With the breath of God enlivening him with wisdom and insight, the new king will not be moved or influenced by power or wealth (those things most easily seen and heard), but by righteousness and faithfulness to God. And God will be seen in justice delivered for those who are poor, and those whose voices are not heard, ‘the meek’. And God will be seen in the consequences dealt to the wicked, those who, the great biblical theologian Walter Brueggemann says, have violated the vision of equity and justice.

This new king will change the nature of creation. Imbued with the breath of God, he will overcome violence and brutality and transform all relationships of hostility. Through the vision of wolves lying with lambs, cows and lions living together, children with no fear of snakes, Isaiah is declaring a king who will create, as Brueggemann says, ‘new historical possibility where none was available’.[1] This will be the Prince of Peace and he is coming to transform the world.

God’s transformation through the shoot that springs from the dead stump of Jesse will be total. It will be personal, religious, political, economic, ecological.

In the last week of Advent, in this land of privatised religion, casually corrupted politics and impoverished public debate, we are challenged to break down the compartments we have constructed between religion and politics, faith and culture.

The Christian faith looks to Jesus as the one who most embodied this: the most holistic and expansive of visions for the reconciliation of all that is in the world, and the world with God. As it turns out, the gospel has very little to do with regulating people’s bodies and everything to do with challenging injustice and violence. In Jesus’ execution, we see just how profoundly he challenged the social, religious and political order of his day.

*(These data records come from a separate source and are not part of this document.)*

Lemma remove_contact_invites contact d : d_invites (dm_db (remove_contact contact d).1) = d_invites (dm_db d).
Proof.
  unfold remove_contact, known_contact, try_read, read_try, try, purge_contact, atomically, bind_action, on, map_error,
    read, modify, ensure, lift.
  repeat (case_match; simplify_eq/=); done.
Qed.

Lemma mark_consumed_gone kp kp' l : kp ∉ oi_kp_hash <$> l → kp ∉ oi_kp_hash <$> oi_mark_consumed kp' l.
Proof.
  intros Hn (r & -> & [_ Hr]%list_elem_of_filter)%list_elem_of_fmap. apply list_elem_of_fmap in Hr as (r' & -> & Hr').
  apply Hn, list_elem_of_fmap. exists r'. split; [by case_decide|done].
Qed.
Lemma mark_consumed_spent kp l : kp ∉ oi_kp_hash <$> oi_mark_consumed kp l.
Proof. by intros (r & -> & [? _]%list_elem_of_filter)%list_elem_of_fmap. Qed.

(** No invite comes back. *)
Lemma life_step_invites kp d d' :
  life_step d d' → kp ∉ oi_kp_hash <$> d_invites (dm_db d) → kp ∉ oi_kp_hash <$> d_invites (dm_db d').
Proof.
  intros [d1 Hstep|contact] Hn; [|by rewrite remove_contact_invites].
  apply inbound_step_cases in Hstep as [Hc|[(from & gid & ct & fresh & enforce & now & r & Hres)
    |[(w & b & h & now & derived & Hj)|(mid & now & ->)]]].
  - by rewrite (calm_invites _ _ Hc).
  - destruct Hres as [e [a ->] _|g t _ _ _ ->|g env card c _ _ _ _ _ ->|g env t rd out _ _ _ _ _ _ [a ->] _]; done.
  - apply welcome_join_cases in Hj as [(? & ? & _)|H]; [done|].
    destruct H as (kp' & row & g & t & ks & nick & der & _ & _ & _ & _ & _ & _ & _ & _ & ->).
    by apply mark_consumed_gone.
  - unfold message_delivered. destruct wired as [k|]; [|done]. by destruct (mark_delivered_by_envelope_id _ _ _ _) as [m []].
Qed.

(** Without its invite a Welcome joins nobody. *)
Lemma welcome_without_invite v w now d kp :
  parse_welcome_kp_hash w = Ok kp → kp ∉ oi_kp_hash <$> d_invites (dm_db d) → (welcome_via v w now d).1 = d.
Proof.
  intros Hp Hn. assert (∀ b h, (welcome_join_persist wired w b h now d).1 = d) as Hj.
  { intros b h. destruct (welcome_join_persist _ _ _ _ _ _) as [d' r] eqn:E.
    apply welcome_join_cases in E as [(e & _ & ->)|H]; [done|]. destruct H as (kp' & row & ? & ? & ? & ? & ? & Hp' & Hf & _).
    rewrite Hp in Hp'. injection Hp' as <-. apply head_filter_elem in Hf as [Hk Hr]. destruct Hn. apply list_elem_of_fmap. by exists row. }
  destruct v as [x h|peer]; cbn; unfold dispatch_welcome_bootstrap, dispatch_welcome; destruct (recorded_join _ _) as [[? ?]|]; try done.
  - specialize (Hj (Some x) h). unfold ok. by destruct (welcome_join_persist _ _ _ _ _ _).
  - specialize (Hj None None). by destruct (welcome_join_persist _ _ _ _ _ _).
Qed.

Christians believe that we are called to spread the good news of Jesus. This news is about personal transformation but it’s not at all a private matter. It is profoundly public and deeply political. It is the good news for all, and especially for those are marginalised, oppressed and beaten. It is the good news of social inclusion, economic justice, ecological flourishing and peace among all creation. It is the good news of the coming of the Prince of Peace.

May the spirit of God rest on us too, that we may live with wisdom and insight, standing for all that is good and true and just in this world, glimpses and reflections of the hope and peace given to us in the coming of Jesus the Christ. Amen.